Originally Posted by *Calm*
Each time you feel discomfort (which is the key word), that is an opportunity to search for its foundations. To question yourself - is this safe? Is this necessary? Is this my belief, or one I follow to keep others comfortable? Etc. The process is the beauty of it, not necessarily the change or the result. We tend to stagnate as adults, and that is very sad. If somethin' ain't growin', its dyin'.

But, reading your posts, I think you already do this, and are a very open, daring person. I can't find much in your posts to disect, you are on a nice path.

Yes, I do this, although, the reminder is appreciated.

I was asking because I've only seen one naked child in a non-naked place (by non-naked I mean not the beach or garden, hippie festival and etc.) in my life ~ gotta love the Santa Cruz farmer's market! I really admire any parent who gets above this 'norm' but I've just never been able to do it myself. Oh, yea, we've gone with just diapers and DC wears all kinds of crazy clothes but stark naked at the mall is beyond me, unfortunately.

I agree that the process of reflecting on *why* you're asking or doing something is the most important thing.

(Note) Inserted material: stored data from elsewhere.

(** The second half of [kill_task]: the task is dead and out of the queues. *)
Lemma kill_finish_spec B F w i t w1 :
  KInv strict kr us B (w_ks w) -> tasks (w_ks w) !! i = Some t -> i <> TASK0_INDEX ->
  i < MAX_TASKS -> (B + 2 <= u64_max)%Z ->
  (i <> current_task (w_ks w) -> running_ok (w_ks w)) ->
  cr3_ok kr w1 -> F <= frames_left (w_ks w1) ->
  KInv (killing (t_id t)) kr us (B + 1) (w_ks w1) -> MemInv kr us None (w_ks w1) (w_arch w1) ->
  tasks (w_ks w1) = <[i := killed t]> (tasks (w_ks w)) ->
  current_task (w_ks w1) = current_task (w_ks w) ->
  halt_dumped_no_user_tasks (w_ks w1) = halt_dumped_no_user_tasks (w_ks w) ->
  is_closed <$> endpoints (w_ks w1) = is_closed <$> endpoints (w_ks w) ->
  owned_endpoints (t_id t) (endpoints (w_ks w1)) = owned_endpoints (t_id t) (endpoints (w_ks w)) ->
  (exists asp, address_spaces (w_ks w1) = <[i := asp]> (address_spaces (w_ks w)) /\ as_map asp = ∅) ->
  forall reason,
  returns (ks (for_each (owned_endpoints (t_id t) (endpoints (w_ks w1))) close_endpoint_and_rescue_waiters) ;;
    ks (resolve_ipc_reply_waiters_for_dead_partner (t_id t)) ;;
    ks (push_event (TaskKilled (t_id t) reason)) ;;
    ks (push_event (TaskStateChanged (t_id t) Dead)) ;;
    s ← kget;
    (if i =? current_task s then schedule_next_task else mret tt) ;;
    maybe_halt_if_no_user_tasks) w1 (fun _ w' => kill_done i (B + 2) F w w').
Proof.
  intros Hk Ht Hi0 Hib HB Hrun Hc3 HF Hk1 Hm1 Hts1 Hcur1 Hh1 Hcl1 Hown1 Hsp1 reason.
  pose proof (ki_core _ _ _ _ _ Hk) as Hci.
  pose proof (tk_id _ _ (ci_task _ _ _ _ _ Hci _ _ Ht)) as Hid. fold (id_of i) in Hid.
  pose proof (owned_bound _ _ _ _ _ (t_id t) Hci) as Hob. rewrite Hown1, Hid in *.
  set (eps := owned_endpoints (id_of i) (endpoints (w_ks w))) in *.
  wstep. eapply returns_mono; [by apply (close_all_spec kr us (killing (id_of i)) (B + 1) eps)|].
  intros [] s3 Hac. pose proof Hac as [Hk3 Hf3 Hcalm3 Hcur3 Hcl3 Hts3].
  wstep. eapply returns_mono; [by apply (resolve_spec kr us (id_of i) (B + 1) s3)|].
  intros [] s4 [[Hk4 Hf4 Hcalm4 Hcur4 Hcl4] Hts4]. cbv beta. repeat wstep.
  match goal with |- returns _ {| w1 with w_ks := ?s5 |} _ => pose (s5' := s5) end.
  assert (Hok5 : ipc_ok kr us strict (B + 1) s4 s5') by by apply push_ok.
  assert (Hts5 : tasks s5' = tasks s4) by done.
  assert (Heps5 : endpoints s5' = endpoints s4) by done.
  change (returns ((if i =? current_task s5' then schedule_next_task else mret tt) ;;
    maybe_halt_if_no_user_tasks) {| w1 with w_ks := s5' |} (fun _ w' => kill_done i (B + 2) F w w')).
  clearbody s5'. clear x x0 x1 x2 x3 x4. destruct Hok5 as [Hk5 Hf5 Hcalm5 Hcur5 Hcl5].
  assert (Hst5 : core_step kr us w1 {| w1 with w_ks := s5' |}).
  { apply core_step_ks; [by transitivity s3; [|transitivity s4]|
      by transitivity (tasks s3); [|transitivity (tasks s4)]|congruence]. }
  assert (Hlt : i < length (tasks (w_ks w))) by by eapply lookup_lt_Some. rewrite Hts1 in Hts3.
  assert (Hi5 : tasks s5' !! i = Some (killed t)) by (rewrite Hts5; by eapply killed_stays).
  assert (Habs5 : abs s5' = kill_spec i eps (abs (w_ks w))).
  { unfold abs, kill_spec. simpl. f_equal; [|by rewrite Hcl5, Hcl4, Hcl3, Hcl1].
    rewrite Hts5. eapply kill_tasks_spec; [exact Hci|done..| |].
    - intros j r Hr. by eapply (all_closed_nobody kr us).
    - intros j e. rewrite Hts5 in Hi5. by eapply nobody_awaits_dead; [apply Hk4|..]. }
  assert (Hm5 : MemInv kr us None s5' (w_arch w1)).
  { exact (MemInv_core_step _ _ _ _ _ Hm1 Hst5). }
  eapply returns_seq; [apply (kill_reschedules (B + 1) F {| w1 with w_ks := s5' |} i); simpl; try done; try lia|].
  { by apply Hst5. }
  { destruct Hst5 as [_ [Hf6] _ _ _ _ _]. unfold frames_left in *. simpl in *. by rewrite Hf6. }
  { assert (Hcur : current_task s5' = current_task (w_ks w)) by congruence. rewrite Hcur. intros Hne.
    eapply (kill_spares_current _ _ _ (w_ks w)); [exact Hci|auto|exact Hne|exact Hts3| |done]. by rewrite Hts5. }
  replace (B + 1 + 1)%Z with (B + 2)%Z by lia. intros [] w6 (Hinv6 & Hst56 & Habs6).
  assert (Hst6 : core_step kr us w1 w6) by by etransitivity.
  eapply returns_mono; [by apply maybe_halt_spec|].
  intros [] w' (Hinv' & Habs' & Has' & Hts' & Hhalt). split; try done.
  - simpl in Habs6. by rewrite Habs', Habs6, Habs5.
  - rewrite Hts'. apply (calm_dead_of _ _ _ (cs_calm _ _ _ _ Hst6)).
    by rewrite Hts1, state_of_insert, decide_True.
  - destruct Hsp1 as (asp & Hasp & Hempty). exists asp. split; [|done].
    rewrite Has', <- Hasp. by rewrite (ipc_frame_eq _ _ (cs_frame _ _ _ _ Hst6)).
  - intros Hhd Hnone. apply Hhalt. right.
    rewrite (ipc_frame_eq _ _ (cs_frame _ _ _ _ Hst6)). simpl. split; [congruence|].
    unfold alive_user in *. by rewrite Hts' in Hnone.
Qed.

Rules IN the house...we don't have many. I liked the link contrasting principals and rules. I read that to mean that if you 'enforce' principals than rules are unnecessary. I try to just have some encompassing 'principal' to draw from rather than individual rules.

Actually, it's good to be reminded of this as well...thanks!

On a side note, I have actually *forgotten* to dress DC when I took her to a non-naked place and I used to forget her shoes all the time but that's a much different type thought (or lack there of) process.


----------



## IdentityCrisisMama (May 12, 2003)

[QUTOE]Originally Posted by sntm
I just see a difference between "you must color inside the lines" and "you can't color on the walls." I don't think my child is any less creative because I set some rules.[/QUOTE]

For me, I am just clear about *why* I don't want DC to draw on the wall. There is also the issue of honoring the idea to draw on the wall...kids are so fresh and unencumbered. I can totally see the value in nurturing the clarity and independence of their ideas.

I guess I didn't pick up on the idea that this topic was about traditional artistic creativity...is this a major component that I missed?


----------



## NatureMama3 (Feb 25, 2004)

Quote:

I guess I didn't pick up on the idea that this topic was about traditional artistic creativity...is this a major component that I missed?
not the OP, so can't speak for her, but I didn't think it was only about "art". Creativity comes in many forms and many aspects of life. It's by no means limited to drawing/painting, etc.

My sons use their creativity sometimes to sing what they want to say (can say they learned that honestly :LOL). It can be annoying when we're in the middle of the grocery store and they're singing to their heart's delight, but it's not HARMING anyone so we allow it without asking them to stop or whatever. They've taught themselves many aspects of language and music by doing this (singing what they're saying) and I can only see that it's benefited them.


----------



## Calm (Sep 17, 2004)

"I guess I didn't pick up on the idea that this topic was about traditional artistic creativity...is this a major component that I missed?"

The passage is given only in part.